Stored data:

(** X4.  The platform statistics account for every row exactly once: the
    counts of the platforms add up to the number of rows of the table, and
    no platform is listed with a count of zero. *)
Theorem platform_stats_totals (df : Table) :
  sum_list_with (fun e => snd (snd e)) (platform_stats df) = length df /\
  (forall e, e ∈ platform_stats df -> (1 <= snd (snd e))%nat).
Proof.
  split; [apply platform_stats_count_sum|].
  intros [k [m n]] Hin. unfold platform_stats in Hin.
  apply (elem_of_groupby _ string_compare_eq) in Hin as [Hk [= _ ->]].
  simpl. pose proof (groupby_groups_nonempty String.compare string_compare_eq
                       Platform df k) as Hne.
  destruct (group_rows String.compare Platform df k).
  - exfalso. apply Hne; [|done].
    by apply (elem_of_group_keys _ string_compare_eq).
  - simpl. lia.
Qed.

(** X5.  The chart frames list every group once, in ascending order of
    its key: the platforms by name, the memory sizes and the storage sizes
    by number; the keys are exactly the values that occur in the table. *)
Theorem chart_keys_ascending (df : Table) :
  (StronglySorted (fun a b => String.ltb (fst a) (fst b) = true)
     (platform_stats df) /\
   forall k, k ∈ map fst (platform_stats df) <-> k ∈ map Platform df) /\
  (StronglySorted (fun a b => (fst a < fst b)%Z) (ram_price df) /\
   forall k, k ∈ map fst (ram_price df)
             <-> k ∈ map (fun r => RAM_Size (base r)) df) /\
  (StronglySorted (fun a b => (fst a < fst b)%Z) (storage_price df) /\
   forall k, k ∈ map fst (storage_price df)
             <-> k ∈ map (fun r => Storage_Capacity (base r)) df).
Proof.
  split; [|split]; split.
  - eapply StronglySorted_impl;
      [|apply (groupby_keys_sorted String.compare string_compare_eq
                 String.compare_antisym string_compare_lt_trans)].
    intros a b Hab. by apply string_ltb_compare.
  - intros k. unfold platform_stats. rewrite groupby_keys.
    apply (elem_of_group_keys _ string_compare_eq).
  - eapply StronglySorted_impl;
      [|apply (groupby_keys_sorted Z.compare Z_compare_eq Z_compare_antisym
                 Z_compare_lt_trans)].
    intros a b Hab. by apply Z.compare_lt_iff.
  - intros k. unfold ram_price. rewrite groupby_keys.
    apply (elem_of_group_keys _ Z_compare_eq).
  - eapply StronglySorted_impl;
      [|apply (groupby_keys_sorted Z.compare Z_compare_eq Z_compare_antisym
                 Z_compare_lt_trans)].
    intros a b Hab. by apply Z.compare_lt_iff.
  - intros k. unfold storage_price. rewrite groupby_keys.
    apply (elem_of_group_keys _ Z_compare_eq).
Qed.

(** ** The platform counts *)

Lemma value_counts_Permutation (col : list string) :
  value_counts col
  ≡ₚ map (fun k => (k, length (List.filter (fun x => bool_decide (x = k)) col)))
       (uniq col).
Proof.
  unfold value_counts, sort_values_desc.
  rewrite <- Permutation_rev, stable_sort_Permutation, <- Permutation_rev.
  by rewrite unique_uniq.
Qed.

Lemma count_in_column (df : Table) (k : string) :
  length (List.filter (fun x => bool_decide (x = k)) (map Platform df))
  = length (select (fun r => bool_decide (Platform r = k)) df).
Proof.
  unfold select. induction df as [|r df IH]; simpl; [done|].
  destruct (bool_decide (Platform r = k)); simpl; by rewrite IH.
Qed.

Lemma value_counts_sum (col : list string) :
  sum_list_with snd (value_counts col) = length col.
Proof.
  rewrite (sum_list_with_Permutation _ _ _ (value_counts_Permutation col)).
  rewrite sum_list_with_map. simpl.
  rewrite <- (group_count_sum String.compare string_compare_eq id col (uniq col)).
  - apply sum_list_with_pointwise. intros k. f_equal.
    unfold group_rows, select. apply List.filter_ext. intros x. unfold id.
    destruct (String.compare x k) eqn:Hc.
    + apply string_compare_eq in Hc. by rewrite bool_decide_eq_true_2.
    + rewrite bool_decide_eq_false_2; [done|]. intros He.
      apply string_compare_eq in He. congruence.
    + rewrite bool_decide_eq_false_2; [done|]. intros He.
      apply string_compare_eq in He. congruence.
  - apply uniq_NoDup.
  - intros r Hr. by apply elem_of_uniq.
Qed.

Lemma elem_of_platform_counts (df : Table) (k : string) (n : nat) :
  (k, n) ∈ platform_counts df <->
  k ∈ map Platform df /\
  n = length (select (fun r => bool_decide (Platform r = k)) df).
Proof.
  unfold platform_counts.
  rewrite (elem_of_Permutation_proper _ _ _
             (value_counts_Permutation (map Platform df))).
  rewrite list_elem_of_fmap. split.
  - intros (k' & [= -> ->] & Hk). rewrite elem_of_uniq in Hk.
    split; [done|]. apply count_in_column.
  - intros [Hk ->]. exists k. rewrite count_in_column.
    split; [done|]. by apply elem_of_uniq.
Qed.

(** X6.  The platform counts behind the market-share chart list every
    platform of the table once, with the number of its rows, the most
    frequent platform first; the counts add up to the number of rows. *)
Theorem platform_counts_correct (df : Table) :
  (forall k n, (k, n) ∈ platform_counts df <->
     k ∈ map Platform df /\
     n = length (select (fun r => bool_decide (Platform r = k)) df)) /\
  NoDup (map fst (platform_counts df)) /\
  StronglySorted (fun a b => (snd b <= snd a)%nat) (platform_counts df) /\
  sum_list_with snd (platform_counts df) = length df.
Proof.
  split; [apply elem_of_platform_counts|]. unfold platform_counts.
  split; [|split].
  - assert (map fst (value_counts (map Platform df))
            ≡ₚ uniq (map Platform df)) as ->; [|apply uniq_NoDup].
    rewrite (value_counts_Permutation (map Platform df)).
    rewrite map_map. simpl. by rewrite map_id.
  - unfold value_counts, sort_values_desc.
    eapply StronglySorted_impl; [|apply StronglySorted_rev,
      (stable_sort_sorted (fun a b : string * nat => Nat.leb (snd a) (snd b)))].
    + intros a b Hab. unfold flip in Hab. by apply Nat.leb_le.
    + intros x y. rewrite !Nat.leb_le. lia.
    + intros x y z. rewrite !Nat.leb_le. lia.
  - rewrite value_counts_sum. apply length_map.
Qed.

PROBLEM DETAILS = From the entries, copy out each line containing the word "Lemma".

ANSWER TO THE PROBLEM =
Lemma value_counts_Permutation (col : list string) :
Lemma count_in_column (df : Table) (k : string) :
Lemma value_counts_sum (col : list string) :
Lemma elem_of_platform_counts (df : Table) (k : string) (n : nat) :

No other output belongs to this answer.